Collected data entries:
= = =
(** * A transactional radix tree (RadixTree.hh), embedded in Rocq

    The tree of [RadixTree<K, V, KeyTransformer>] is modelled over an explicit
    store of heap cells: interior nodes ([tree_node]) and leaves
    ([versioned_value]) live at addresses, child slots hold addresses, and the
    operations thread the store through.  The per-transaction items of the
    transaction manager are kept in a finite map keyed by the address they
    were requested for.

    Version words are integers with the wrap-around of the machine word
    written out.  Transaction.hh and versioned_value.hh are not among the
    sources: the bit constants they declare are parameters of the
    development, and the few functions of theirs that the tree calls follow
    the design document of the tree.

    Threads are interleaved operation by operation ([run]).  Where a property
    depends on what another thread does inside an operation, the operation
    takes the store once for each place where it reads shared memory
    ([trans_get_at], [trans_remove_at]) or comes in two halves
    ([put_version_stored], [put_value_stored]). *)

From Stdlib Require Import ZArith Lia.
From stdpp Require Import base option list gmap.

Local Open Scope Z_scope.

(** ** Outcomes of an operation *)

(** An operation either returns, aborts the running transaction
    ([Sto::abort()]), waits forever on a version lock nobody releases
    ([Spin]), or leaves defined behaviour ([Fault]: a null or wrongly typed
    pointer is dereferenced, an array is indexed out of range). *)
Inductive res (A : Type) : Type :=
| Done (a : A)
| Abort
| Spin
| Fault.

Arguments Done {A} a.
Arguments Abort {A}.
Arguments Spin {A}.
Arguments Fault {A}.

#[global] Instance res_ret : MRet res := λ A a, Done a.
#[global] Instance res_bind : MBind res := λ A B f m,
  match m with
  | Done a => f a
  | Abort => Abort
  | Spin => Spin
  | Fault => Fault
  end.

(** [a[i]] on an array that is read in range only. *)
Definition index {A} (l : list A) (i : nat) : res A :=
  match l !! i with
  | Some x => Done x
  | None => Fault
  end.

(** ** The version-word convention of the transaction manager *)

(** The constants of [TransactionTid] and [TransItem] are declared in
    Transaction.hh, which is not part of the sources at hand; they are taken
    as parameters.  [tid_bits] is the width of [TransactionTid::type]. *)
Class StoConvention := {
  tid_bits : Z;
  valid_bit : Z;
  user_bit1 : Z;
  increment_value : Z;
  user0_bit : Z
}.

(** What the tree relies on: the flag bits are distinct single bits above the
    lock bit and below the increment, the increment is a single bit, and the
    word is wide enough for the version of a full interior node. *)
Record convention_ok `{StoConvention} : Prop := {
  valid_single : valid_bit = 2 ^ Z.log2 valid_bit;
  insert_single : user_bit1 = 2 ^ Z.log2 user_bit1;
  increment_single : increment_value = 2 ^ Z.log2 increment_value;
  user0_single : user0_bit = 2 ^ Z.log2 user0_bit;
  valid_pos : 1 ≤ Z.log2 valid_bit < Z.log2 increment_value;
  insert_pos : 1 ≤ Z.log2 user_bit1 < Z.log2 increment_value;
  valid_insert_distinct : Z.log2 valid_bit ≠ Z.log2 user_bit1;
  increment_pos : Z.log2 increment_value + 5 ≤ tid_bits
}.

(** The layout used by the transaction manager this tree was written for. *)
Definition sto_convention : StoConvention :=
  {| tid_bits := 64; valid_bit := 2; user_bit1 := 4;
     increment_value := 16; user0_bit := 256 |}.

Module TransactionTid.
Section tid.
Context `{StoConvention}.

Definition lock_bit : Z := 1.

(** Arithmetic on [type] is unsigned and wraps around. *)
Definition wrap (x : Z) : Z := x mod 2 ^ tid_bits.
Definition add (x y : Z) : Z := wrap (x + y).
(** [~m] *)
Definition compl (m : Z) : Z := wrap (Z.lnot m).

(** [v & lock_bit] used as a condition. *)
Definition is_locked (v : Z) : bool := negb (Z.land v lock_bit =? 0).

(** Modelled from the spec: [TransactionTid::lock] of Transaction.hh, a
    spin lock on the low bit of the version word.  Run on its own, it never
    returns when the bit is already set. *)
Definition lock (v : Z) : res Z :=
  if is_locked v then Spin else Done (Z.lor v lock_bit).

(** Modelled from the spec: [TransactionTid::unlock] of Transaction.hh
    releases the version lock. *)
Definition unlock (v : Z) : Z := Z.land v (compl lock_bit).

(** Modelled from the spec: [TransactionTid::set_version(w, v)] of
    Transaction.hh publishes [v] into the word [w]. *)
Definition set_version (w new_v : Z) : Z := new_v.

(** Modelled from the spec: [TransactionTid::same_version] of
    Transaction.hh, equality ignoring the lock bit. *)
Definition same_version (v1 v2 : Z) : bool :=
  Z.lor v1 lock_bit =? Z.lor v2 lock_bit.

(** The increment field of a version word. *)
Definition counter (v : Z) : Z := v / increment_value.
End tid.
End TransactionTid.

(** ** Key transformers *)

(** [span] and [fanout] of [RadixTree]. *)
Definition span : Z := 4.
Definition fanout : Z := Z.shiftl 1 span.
= = =
Task instructions: Lines from the start of the entries through the one containing "development, and the" are to be set down again exactly, both ends included.

Result of this exercise:
(** * A transactional radix tree (RadixTree.hh), embedded in Rocq

    The tree of [RadixTree<K, V, KeyTransformer>] is modelled over an explicit
    store of heap cells: interior nodes ([tree_node]) and leaves
    ([versioned_value]) live at addresses, child slots hold addresses, and the
    operations thread the store through.  The per-transaction items of the
    transaction manager are kept in a finite map keyed by the address they
    were requested for.

    Version words are integers with the wrap-around of the machine word
    written out.  Transaction.hh and versioned_value.hh are not among the
    sources: the bit constants they declare are parameters of the
    development, and the few functions of theirs that the tree calls follow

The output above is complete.